From Lines to Towers: Building a Geometry from MSTower files

This post explores how raw engineering data from MSTower and Dlubal files can be transformed into structured telecom tower geometry using the Shapemaker model. The experiment shows how points and lines can be parsed into legs, bracings, faces, and panels, reducing dependency on full datasets while enabling faster tower classification and onboarding.

Farzan Tinati
Farzan Tinati
Aug 26, 2025
4
min read
From Lines to Towers: Building a Geometry from MSTower files

When working with engineering data, one of the biggest challenges is handling the variety of formats and the sheer complexity of information. Recently, I set out on an experiment: could we go from raw geometry data — just points and lines — to fully classified tower sections?

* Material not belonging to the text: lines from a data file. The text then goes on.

Definition set_rate (ewma contiguous samples : Z) (fs : flowState) : flowState :=
  mkFlow (fs_lastSeqNum fs) (fs_groupIdx fs) (fs_subtreeID fs) (fs_flowType fs) (fs_source fs)
    (fs_pending fs) (fs_lastSeen fs) (fs_abandoned fs) ewma contiguous samples
    (fs_probeMisses fs) (fs_probing fs) (fs_owner fs).

Definition set_probe (misses probing : Z) (fs : flowState) : flowState :=
  mkFlow (fs_lastSeqNum fs) (fs_groupIdx fs) (fs_subtreeID fs) (fs_flowType fs) (fs_source fs)
    (fs_pending fs) (fs_lastSeen fs) (fs_abandoned fs) (fs_ewmaIPG fs) (fs_contiguous fs)
    (fs_samples fs) misses probing (fs_owner fs).

Definition set_owner (o : Z) (fs : flowState) : flowState :=
  mkFlow (fs_lastSeqNum fs) (fs_groupIdx fs) (fs_subtreeID fs) (fs_flowType fs) (fs_source fs)
    (fs_pending fs) (fs_lastSeen fs) (fs_abandoned fs) (fs_ewmaIPG fs) (fs_contiguous fs)
    (fs_samples fs) (fs_probeMisses fs) (fs_probing fs) o.

Definition set_seen (now : Z) (src : option bytes) (fs : flowState) : flowState :=
  mkFlow (fs_lastSeqNum fs) (fs_groupIdx fs) (fs_subtreeID fs) (fs_flowType fs) src
    (fs_pending fs) now (fs_abandoned fs) (fs_ewmaIPG fs) (fs_contiguous fs)
    (fs_samples fs) (fs_probeMisses fs) (fs_probing fs) (fs_owner fs).

Definition set_attempt (retries failRounds endpointIdx next : Z) (e : gapEntry) : gapEntry :=
  mkGap (ge_hashKey e) (ge_seqNum e) (ge_groupIdx e) (ge_subtreeID e) (ge_source e)
    retries failRounds next (ge_deadline e) endpointIdx (ge_speculative e) (ge_owner e).

Definition set_nextAttempt (next : Z) (e : gapEntry) : gapEntry :=
  set_attempt (ge_retries e) (ge_failRounds e) (ge_endpointIdx e) next e.

(** The tracker with new flows, queue and further events. *)
Definition with_flows (flows : gmap Z flowState) (queue : list gapEntry) (evs : list MEvent)
    (t : Tracker) : Tracker :=
  mkTracker (t_cfg t) (t_seeds t) (t_rec t) (t_registry t) (t_respTimeout t) flows
    (t_flowsRefused t) queue (t_recoverFn t) (t_recovers t) (t_nackSrc t) (t_log t ++ evs).

(** Events reach the log only when there is a recorder. *)
Definition record (rec : bool) (evs : list MEvent) : list MEvent := if rec then evs else [].
(** The loop of a gap, and the loop of a re-baseline from no pending gap. *)
Lemma register_all_good cfg rec env hk g sid src overwrite l fs0 fs evs :
  (overwrite = true -> fs_pending fs = ∅) -> NoDup l -> flow_good rec hk fs0 fs evs ->
  let acc' := fold_left (register_gap cfg rec env hk g sid src overwrite) l (fs, evs) in
  flow_good rec hk fs0 (fst acc') (snd acc').
Proof.
  intros Ho Hnd Hg.
  pose proof (fold_left_rest (register_gap cfg rec env hk g sid src overwrite)
    (fun acc rest => NoDup rest /\ flow_good rec hk fs0 (fst acc) (snd acc) /\
       (overwrite = true -> forall m, m ∈ rest -> fs_pending (fst acc) !! m = None)) l (fs, evs)) as H.
  apply H; clear H.
  - split; [done|]. split; [done|]. intros Ht m _. cbn. by rewrite Ho, lookup_empty.
  - intros acc m rest ([Hm Hnd']%NoDup_cons & Hacc & Hnew). split; [done|]. split.
    + apply register_gap_good; [|done]. intros Ht. apply Hnew; [done|left].
    + intros Ht k Hk.
      pose proof (register_gap_frame cfg rec env hk g sid src overwrite acc m) as (Hf & _).
      rewrite Hf by set_solver. apply Hnew; [done|by right].
Qed.

(** What the restart loop leaves: the same flow with more abandoned gaps, and one
    loss booked for each real gap. *)
Lemma restart_all rec book l fs evs :
  let acc' := fold_left (restart_one rec book) l (fs, evs) in
  fs_pending (fst acc') = fs_pending fs /\ fs_probing (fst acc') = fs_probing fs /\
  fs_lastSeqNum (fst acc') = fs_lastSeqNum fs /\ fs_probeMisses (fst acc') = fs_probeMisses fs /\
  ((size (fs_abandoned (fst acc')) <= size (fs_abandoned fs))%nat \/
   Z.of_nat (size (fs_abandoned (fst acc'))) <= abandonedMax) /\
  (rec = true -> balance (snd acc') = balance evs - Z.of_nat (count (fun p => is_real p.2) l)).
Proof.
  revert fs evs. induction l as [|[seq e] l IH]; intros fs evs.
  { unfold count; cbn. repeat split; auto. intros _; lia. }
  cbn [fold_left]. rewrite count_cons. unfold restart_one at 2 4 6 8 10 12 14, is_real; cbn [snd].
  destruct (ge_speculative e); cbn [negb]; [apply IH|].
  pose proof (abandoned_bound rec (book seq) fs seq (fs_source fs) "restart") as Ha.
  unfold bookAbandon in *. set (fs' := if _ <? abandonedMax then _ else fs) in *.
  assert (fs_pending fs' = fs_pending fs /\ fs_probing fs' = fs_probing fs /\
          fs_lastSeqNum fs' = fs_lastSeqNum fs /\ fs_probeMisses fs' = fs_probeMisses fs)
    as (Hp & Hq & Hl & Hm) by (unfold fs'; by case_test).
  match goal with |- context [fold_left _ l (fs', ?ev)] => destruct (IH fs' ev) as (H1 & H2 & H3 & H4 & H5 & H6) end.
  rewrite H1, H2, H3, H4. repeat split; auto; [lia|].
  intros Hr. rewrite (H6 Hr), balance_app, Hr. unfold is_real, balance; simpl. lia.
Qed.

Lemma set_last_good rec hk fs seq : is_u64 seq -> flow_good rec hk fs (set_lastSeqNum seq fs) [].
Proof. intros Hs. by apply flow_good_same; auto. Qed.

Lemma set_rate_good rec hk fs a b c : flow_good rec hk fs (set_rate a b c fs) [].
Proof. by apply flow_good_same; auto. Qed.

Lemma clear_wf hk fs : flow_wf hk fs -> flow_wf hk (set_pending ∅ fs).
Proof. intros [H1 H2 H3 H4 H5]. split; cbn; auto; apply map_Forall_empty. Qed.

Lemma clear_good rec hk fs : flow_good rec hk fs (set_pending ∅ fs) [].
Proof. split; [apply clear_wf|]. intros _. unfold real_gaps, balance; cbn. rewrite map_count_empty. lia. Qed.

(** The restart: every real gap is booked, then all are dropped. *)
Lemma restart_good rec hk env fs seq :
  Env_ok env -> is_u64 seq ->
  let acc := fold_left (restart_one rec (ev_book env hk)) (ev_range env (fs_pending fs)) (fs, []) in
  flow_good rec hk fs (set_lastSeqNum seq (set_pending ∅ (fst acc))) (snd acc).
Proof.
  intros He Hs. cbn zeta.
  pose proof (restart_all rec (ev_book env hk) (ev_range env (fs_pending fs)) fs []) as H.
  destruct (fold_left _ _ _) as [fs' evs]; cbn in H |- *. destruct H as (H1 & H2 & H3 & H4 & H5 & H6).
  split.
  - intros [W1 W2 W3 W4 W5]. split; cbn; auto; [apply map_Forall_empty..|lia|lia].
  - intros Hr. rewrite (H6 Hr), (map_count_list is_real _ _ (env_range _ He _)).
    unfold real_gaps, balance; cbn. rewrite map_count_empty. lia.
Qed.

Lemma observe_advance_good cfg rec env elapsed g sid hk seq src fs :
  Env_ok env -> is_u64 seq ->
  let '(fs', evs) := observe_advance cfg rec env elapsed g sid hk seq src fs in
  flow_good rec hk fs fs' evs.
Proof.
  intros He Hs. unfold observe_advance. case_test; [by apply set_last_good|]. case_test.
  { case_test; [|apply flow_good_refl]. pose proof (restart_good rec hk env fs seq He Hs) as H.
    cbn zeta in H. by destruct (fold_left _ _ _). }
  case_test; [by apply flow_good_same; auto|].
  set (maxJump := if MaxForwardJump cfg =? 0 then 4096 else _).
  destruct (implausible_jump _ _ _ _).
  - assert (forall fs1 evs1, flow_good rec hk (set_pending ∅ fs) fs1 evs1 ->
      flow_good rec hk fs (set_rate 0 0 0 (set_lastSeqNum seq fs1))
        (evs1 ++ record rec [SeqRebaselined (fs_flowType fs1) (fs_source fs1)])) as Hend.
    { intros fs1 evs1 H1. rewrite <- (app_nil_l (evs1 ++ _)).
      eapply flow_good_trans; [apply clear_good|]. eapply flow_good_trans; [exact H1|].
      apply flow_good_same; auto. by intros ->. }
    case_test; [|apply (Hend _ []), flow_good_refl].
    match goal with |- context [fold_left ?f ?l ?a] =>
      pose proof (register_all_good cfg rec env hk g sid src true l (set_pending ∅ fs) (set_pending ∅ fs) []) as H
    end.
    cbn zeta in H. destruct (fold_left _ _ _) as [fs1 evs1]; cbn in H.
    apply Hend, H; [done|apply seq_range_NoDup|apply flow_good_refl].
  - pose proof (register_all_good cfg rec env hk g sid src false
      (seq_range (u64 (fs_lastSeqNum fs + 1)) seq) fs fs []) as H.
    cbn zeta in H. destruct (fold_left _ _ _) as [fs1 evs1]; cbn in H.
    rewrite <- (app_nil_r evs1).
    eapply flow_good_trans; [apply H; [done|apply seq_range_NoDup|apply flow_good_refl]|].
    by apply flow_good_same; auto.
Qed.

Lemma set_owner_good rec hk fs owner :
  flow_good rec hk fs (if owner =? ownerUnknown then fs else set_owner owner fs) [].
Proof. case_test; by apply flow_good_same; auto. Qed.

Lemma observe_flow_good cfg rec env owner g sid hk seq src fs :
  Env_ok env -> is_u64 seq -> flow_wf hk fs ->
  let '(fs', evs) := observe_flow cfg rec env owner g sid hk seq src fs in
  flow_good rec hk fs fs' evs.
Proof.
  intros He Hs Hwf. unfold observe_flow.
  set (fs1 := if owner =? ownerUnknown then fs else _).
  set (fs2 := set_probe 0 _ _).
  assert (flow_good rec hk fs fs2 []) as H2.
  { eapply (flow_good_trans _ _ _ fs1 _ [] []); [apply set_owner_good|]. by apply flow_good_same; auto. }
  pose proof (noteLateFill_good rec hk fs2 seq) as H3.
  destruct (noteLateFill rec fs2 seq) as [[fs3 ev1] ?].
  pose proof (flow_good_trans _ _ _ _ _ _ _ H2 H3) as H13. cbn [app] in H13.
  destruct (fs_pending fs3 !! seq) as [e|] eqn:Hp.
  - pose proof (bookFill_good rec hk fs3 seq e Hp (proj1 H13 Hwf)) as H4.
    destruct (bookFill _ _ _) as [fs4 ev2].
    pose proof (flow_good_trans _ _ _ _ _ _ _ H13 H4) as H14.
    case_test; [done|].
    pose proof (observe_advance_good cfg rec env (time_sub (ev_now env) (fs_lastSeen fs1)) g sid hk seq src fs4 He Hs) as H5.
    destruct (observe_advance _ _ _ _ _ _ _ _ _ _) as [fs5 ev3].
    rewrite (app_assoc ev1). by eapply flow_good_trans.
  - pose proof (observe_advance_good cfg rec env (time_sub (ev_now env) (fs_lastSeen fs1)) g sid hk seq src fs3 He Hs) as H5.
    destruct (observe_advance _ _ _ _ _ _ _ _ _ _) as [fs5 ev3]. by eapply flow_good_trans.
Qed.

Lemma newFlow_wf hk g sid seen : flow_wf hk (newFlow g sid seen).
Proof.
  split; cbn [newFlow fs_pending]; [intros ? ? H; by apply lookup_empty_Some in H..|done|done|done].
Qed.

Lemma newFlow_real g sid seen : real_gaps (newFlow g sid seen) = 0%nat.
Proof. apply map_count_empty. Qed.

Lemma request_all_good cfg rec env hk g sid seqs fs0 fs :
  flow_good rec hk fs0 fs [] ->
  let '(fs', queued, evs) :=
    fold_left (request_one cfg rec env hk g sid) seqs (fs, [], []) in
  flow_good rec hk fs0 fs' evs.
Proof.
  intros H0.
  apply (fold_left_inv (request_one cfg rec env hk g sid)
    (fun acc => let '(fs', queued, evs) := acc in flow_good rec hk fs0 fs' evs)); [done|].
  intros [[fs' queued] evs] seq _ H. unfold request_one. destruct (fs_pending fs' !! seq) eqn:E; [done|].
  eapply flow_good_trans; [exact H|]. split.
  - apply insert_real_wf; [apply newGap_wf|done].
  - intros ->. unfold real_gaps. cbn. rewrite map_count_insert_new by done.
    cbn. unfold balance; simpl. lia.
Qed.

(** ** The sweep of one flow *)

(** A gap survives the sweep when it is neither expired nor out of rounds. *)
Definition sweep_keeps (cfg : TrackerConfig) (now : Z) (e : gapEntry) : bool :=
  negb (after now (ge_deadline e)) && negb (MaxRetries cfg <=? ge_failRounds e).

(** What the sweep makes of one gap: gone, or the same with its next attempt. *)
Definition swept (cfg : TrackerConfig) (now : Z) (o o' : option gapEntry) : Prop :=
  match o with
  | Some e => if sweep_keeps cfg now e then exists next, o' = Some (set_nextAttempt next e) else o' = None
  | None => o' = None
  end.

Lemma evict_gap_good rec hk book fs seq e reason :
  fs_pending fs !! seq = Some e ->
  let '(fs', evs) := evict_gap rec book fs seq e reason in
  flow_good rec hk fs fs' evs /\ settles_exactly rec fs fs' evs /\
  fs_pending fs' = delete seq (fs_pending fs).
Proof.
  intros He. unfold evict_gap. destruct (ge_speculative e) eqn:Hs.
  - unfold retireProbe. change (if _ =? seq then _ else _) with (without_gap seq fs). split; [|split].
    + eapply (flow_good_trans _ _ _ _ _ [] []); [apply without_gap_good|].
      apply flow_good_same; auto; cbn; [lia|done].
    + intros _. unfold real_gaps, balance; cbn [set_probe fs_pending fold_right].
      rewrite without_gap_pending, (map_count_delete is_real _ _ _ He). unfold is_real at 2. rewrite Hs. cbn. lia.
    + apply without_gap_pending.
  - pose proof (bookAbandon_good rec hk fs (set_pending (delete seq (fs_pending fs)) fs) (book seq)
                  seq e (ge_source e) reason He Hs eq_refl (delete_wf hk seq fs)) as H.
    by destruct (bookAbandon _ _ _ _ _ _).
Qed.

Lemma set_next_wf hk seq next e : gap_wf hk seq e -> gap_wf hk seq (set_nextAttempt next e).
Proof. intros [H1 H2 H3 H4]. by split. Qed.

(** Rewriting a pending gap without touching its probe flag. *)
Lemma update_gap_good rec hk fs seq e e' evs :
  fs_pending fs !! seq = Some e -> ge_speculative e' = ge_speculative e ->
  (gap_wf hk seq e -> gap_wf hk seq e') -> (rec = true -> balance evs = 0) ->
  flow_good rec hk fs (set_pending (<[seq := e']> (fs_pending fs)) fs) evs.
Proof.
  intros He Hs Hw Hb. split.
  - intros [H1 H2 H3 H4 H5]. split; cbn; auto; apply map_Forall_insert_2; auto.
    rewrite Hs. apply (H2 _ _ He).
  - intros Hr. rewrite (Hb Hr). unfold real_gaps; cbn.
    rewrite (map_count_insert_same is_real _ _ e); [lia|done|]. unfold is_real. by rewrite Hs.
Qed.

Lemma length_enqueue q e q' :
  enqueue q e = Some q' -> (length q <= nackQueueCap)%nat -> (length q' <= nackQueueCap)%nat.
Proof. unfold enqueue. case_test; [|done]. intros [= <-] _. rewrite length_app. apply Nat.ltb_lt in Heqb. simpl. lia. Qed.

This post shares the journey of that experiment: the goal, the workflow, the results, and where this could take us next.

The Goal

I wanted to keep the scope short, timeboxed, and experimental. The aim wasn't to build a feature that enables us to get to towers from lines and points but to test whether we could create a proof of concept (POC) for parsing and classifying tower geometry.

Key goals included:

  • Handling flexible data inputs — different file formats that contain the data
  • Creating an intermediate data structure to bridge raw files and tower geometry - what I’ll call the Shapemaker model
  • Exploring whether we could reverse engineer sections from just nodes and members.
  • Reducing dependency on full datasets, instead building geometry from minimal input data.

In short: could we reliably move from messy, varied inputs to structured tower geometry?

MSTower and Beyond

For this experiment, I started with MSTower-exported archive files, which contain exactly the node and member data needed to reconstruct a tower’s geometry. Parsing these files gave me a concrete foundation for testing the approach.

But I didn’t stop there. To make the parser more flexible and general-purpose, I extended it to handle Dlubal exported files as well. These files carry the same type of geometric and connectivity information, so it was a natural next step. The result was a parser that could adapt to different file types and data sources while still producing a consistent Shapemaker model.

The Results

The experiment delivered some promising results:

  • I could identify and classify structural elements like legs, diagonals, and bracings.
  • I detected which face each element belonged to.
  • I successfully found panel points and grouped elements by panel.
  • I even managed to detect bracing patterns.

In other words, we went from unlabeled lines in MSTower/Dlubal files to a Shapemaker model that captures the meaningful structural layout of a tower.

Beyond Parsing: Next Experiments

Of course, this is just a beginning. I’ve started exploring more advanced approaches, including:

  • Machine Learning: leveraging datasets like DeepPatent2 for understanding technical drawings.
  • Image Processing: techniques like Hough Line Transform (OpenCV) to detect geometry from drawings.
  • Neural Networks: experimenting with PPGNet for image-to-geometry tasks.

These open up possibilities of going not just from data files, but from images of towers.

The Bigger Picture

Why does this matter?

With further refinement, we could integrate this into Shapemaker to go from “lines to towers” automatically. That means:

  1. Faster tower onboarding
  2. Strong alignment with our Tower Builder

What started as a three week POC could eventually evolve into a key piece of our system.

Conclusion

This experiment showed that parsing and classifying tower geometry from MSTower and Dlubal exports is possible, and that a flexible parser can handle multiple data sources consistently. With some more work, we can transform this into a production-ready tool that accelerates tower onboarding and creation.

It’s a small step in the journey from raw data to structured engineering models — but one that could open up big opportunities through the Shapemaker model.